An initiative by Rangamati Hill District Council, which collaborated with five villages where the residents were combating worsening droughts, landslide, and flash floods, won the Local Adaptation Champions Award at Cop27. The community worked to set up solar power-based safe water supply facilities and the provision of safe drinking water during crises.
The GCA Global Hub on Locally Led Adaptation was also launched in the Bangladeshi capital Dhaka in December to build on the South Asian country’s track record in developing local solutions.
Emphasising the importance of putting people at the centre of adaptation action, GCA CEO Verkooijen said: “The Global Hub on Locally Led Adaptation turns words into action. Through this initiative, the Global Center on Adaptation aims to amplify the success and the experiences of Bangladesh in building the climate resilience of the most vulnerable communities.”
International funding in practice
The Green Climate Fund (GCF) is one of the mechanisms of the UN Framework Convention on Climate Change to help reach the international community’s goals on combating climate change. It supports developing countries in limiting their greenhouse gas emissions and adapting to climate change impacts by promoting sustainable development. The urgent needs of vulnerable countries, including many in Africa, are favoured.
Funding totalling $11.4bn has been committed to date, with $3bn disbursed already to 209 projects, including 85 in Africa. Funding is divided almost equally between emissions’ mitigation and impact adaptation, with most funding taking the form of grants or loans but 9% as equity investments and 4% as results based payments.
To take one example, $10m is being invested in increasing water security and strengthening community resilience to climate change in the Upper Athi River catchment area in Kenya, where most tributaries have either dried up or experience significantly reduced flow volumes. Interventions include hydrological and meteorological information management; installation and rehabilitation of water infrastructure; and strengthening planning and regulatory frameworks for water resource management. A total of 1.1m people are set to benefit directly and another 3.7m indirectly.
Many GCF projects are international in nature. The Acumen Resilient Agriculture Fund (ARAF) will improve climate resilience to ensure long term sustainable increases in agricultural productivity and incomes for smallholder farmers, with $56m invested to benefit farmers in Nigeria, Ghana, Kenya and Uganda over 12 years. It will support innovative private social entrepreneurs in micro-, small, and medium-sized enterprises by providing aggregator and digital platforms, plus innovative financial services, to smallholder farmers.

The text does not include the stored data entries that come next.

(* ===== verification/FsPath.v ===== *)
(** * References to inodes and path names

    The reference counts of the inode table: which operations change them, and
    what a path name lookup does to them. *)

From S2P Require Import Prelude Mem Words Block Fs FsRel.

Module FsPath.
Import Block Fs FsRel.

(** ** The reference counts *)

(** The identity and the count of every entry of the inode table stay. *)
Definition same_tags (s s' : fs) : Prop := tags s' = tags s.

#[global] Instance same_tags_rel : StateRel same_tags.
Proof.
  split; unfold same_tags; [done|congruence|done|done|done|].
  intros s ip f Hf. unfold tags. cbn. apply list_eq. intros j.
  rewrite !list_lookup_fmap. destruct (decide (j = ip)) as [->|].
  - rewrite list_lookup_alter_eq. destruct (itable s !! ip); cbn; [by rewrite Hf|done].
  - by rewrite list_lookup_alter_ne.
Qed.

Abbreviation keeps := (resp same_tags).

(** ** Counting references *)

(** What an entry contributes to the references to inode [k]. *)
Definition weight (t : Z * Z * Z) (k : Z * Z) : Z :=
  let '(dv, n, r) := t in if decide ((dv, n) = k) then Z.max r 0 else 0.

Fixpoint refs (ts : list (Z * Z * Z)) (k : Z * Z) : Z :=
  match ts with [] => 0 | t :: ts => weight t k + refs ts k end.

Definition one (k k' : Z * Z) : Z := if decide (k = k') then 1 else 0.

(** No inode has two entries in use, and no count is negative. *)
Record table_ok (ts : list (Z * Z * Z)) : Prop := {
  tab_uniq i j dv n r r' : ts !! i = Some (dv, n, r) → ts !! j = Some (dv, n, r') → 0 < r → 0 < r' → i = j;
  tab_nonneg i dv n r : ts !! i = Some (dv, n, r) → 0 ≤ r;
}.

Lemma refs_insert ts ip t t' k :
  ts !! ip = Some t → refs (<[ip := t']> ts) k = refs ts k - weight t k + weight t' k.
Proof.
  revert ip. induction ts as [|u ts IH]; intros [|ip] Hip; [done|done|..]; cbn [refs insert list_insert].
  - injection Hip as ->. lia.
  - rewrite IH by done. lia.
Qed.

Lemma weight_nonneg t k : 0 ≤ weight t k.
Proof. destruct t as [[dv n] r]. unfold weight. case_decide; lia. Qed.

Lemma refs_nonneg ts k : 0 ≤ refs ts k.
Proof. induction ts as [|t ts IH]; cbn; [lia|]. pose proof (weight_nonneg t k). lia. Qed.

Lemma refs_ge ts ip dv n r : ts !! ip = Some (dv, n, r) → r ≤ refs ts (dv, n).
Proof.
  revert ip. induction ts as [|t ts IH]; intros [|ip] Hip; cbn [refs]; [done|done|..].
  - injection Hip as ->. pose proof (refs_nonneg ts (dv, n)). unfold weight. rewrite decide_True by done. lia.
  - pose proof (weight_nonneg t (dv, n)). specialize (IH _ Hip). lia.
Qed.

Lemma refs_none ts dv n : (∀ i r, ts !! i = Some (dv, n, r) → r ≤ 0) → refs ts (dv, n) = 0.
Proof.
  induction ts as [|[[dv' n'] r] ts IH]; intros H; cbn [refs]; [done|].
  rewrite IH by (intros i r' Hi; by apply (H (S i))). unfold weight. case_decide as E; [|done]. simplify_eq.
  specialize (H 0%nat r eq_refl). lia.
Qed.

(** With one entry per inode, the count is the number of references. *)
Lemma refs_unique ts ip dv n r :
  table_ok ts → ts !! ip = Some (dv, n, r) → 0 < r → refs ts (dv, n) = r.
Proof.
  intros [Hu Hn] Ht Hr. pose proof (refs_insert ts ip (dv, n, r) (dv, n, 0) (dv, n) Ht) as E.
  rewrite (refs_none (<[ip := (dv, n, 0)]> ts)) in E.
  - unfold weight in E. rewrite !decide_True in E by done. lia.
  - intros i r' Hi. destruct (decide (i = ip)) as [->|Hne].
    + rewrite list_lookup_insert_eq in Hi by (by eapply lookup_lt_Some). by simplify_eq.
    + rewrite list_lookup_insert_ne in Hi by done. destruct (decide (0 < r')); [|lia].
      destruct Hne. by eapply Hu.
Qed.

(** An entry in use has its count changed to another positive value or to 0. *)
Lemma recount ts ip dv n r r' :
  table_ok ts → ts !! ip = Some (dv, n, r) → 0 < r → 0 ≤ r' →
  table_ok (<[ip := (dv, n, r')]> ts) ∧
  ∀ k, refs (<[ip := (dv, n, r')]> ts) k = refs ts k + (r' - r) * one k (dv, n).
Proof.
  intros [Hu Hn] Ht Hr Hr'. pose proof (lookup_lt_Some _ _ _ Ht) as Hlt. split; [split|].
  - intros i j dv1 n1 r1 r2 Hi Hj H1 H2.
    destruct (decide (i = ip)) as [->|Hi'], (decide (j = ip)) as [->|Hj']; [done|..].
    + rewrite list_lookup_insert_eq in Hi by done. rewrite list_lookup_insert_ne in Hj by done. simplify_eq. eauto.
    + rewrite list_lookup_insert_eq in Hj by done. rewrite list_lookup_insert_ne in Hi by done. simplify_eq. eauto.
    + rewrite list_lookup_insert_ne in Hi, Hj by done. eauto.
  - intros i dv1 n1 r1 Hi. destruct (decide (i = ip)) as [->|].
    + rewrite list_lookup_insert_eq in Hi by done. by simplify_eq.
    + rewrite list_lookup_insert_ne in Hi by done. eauto.
  - intros k. rewrite (refs_insert _ _ _ _ _ Ht). unfold weight, one. repeat case_decide; subst; try done; lia.
Qed.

Applications to the GCF require 30 years of detailed climate data, so in December the African Development Bank (AfDB) and the Global Center on Adaptation (GCA) launched a new initiative under the Africa Adaptation Acceleration Programme to help African countries acquire climate data, tools and methodologies to support their GCF applications. At least four proposals will be selected each year for additional technical assistance and guidance by the AfDB, GCA and partners.
Making the required adaptation is going to require large-scale, sustained investment through partnerships with African countries. As GCA CEO Verkooijen said at the third Finance in Common Summit in Abidjan: “Cop26 delivered a breakthrough with commitments to place adaptation firmly on the global agenda by doubling adaptation finance. You have one shot to deliver on this pledge. Africa can no longer wait. The Covid crisis has demonstrated that trillions of dollars can be mobilised by the international community overnight. We need to match the same bold ambition for the fight against climate change.”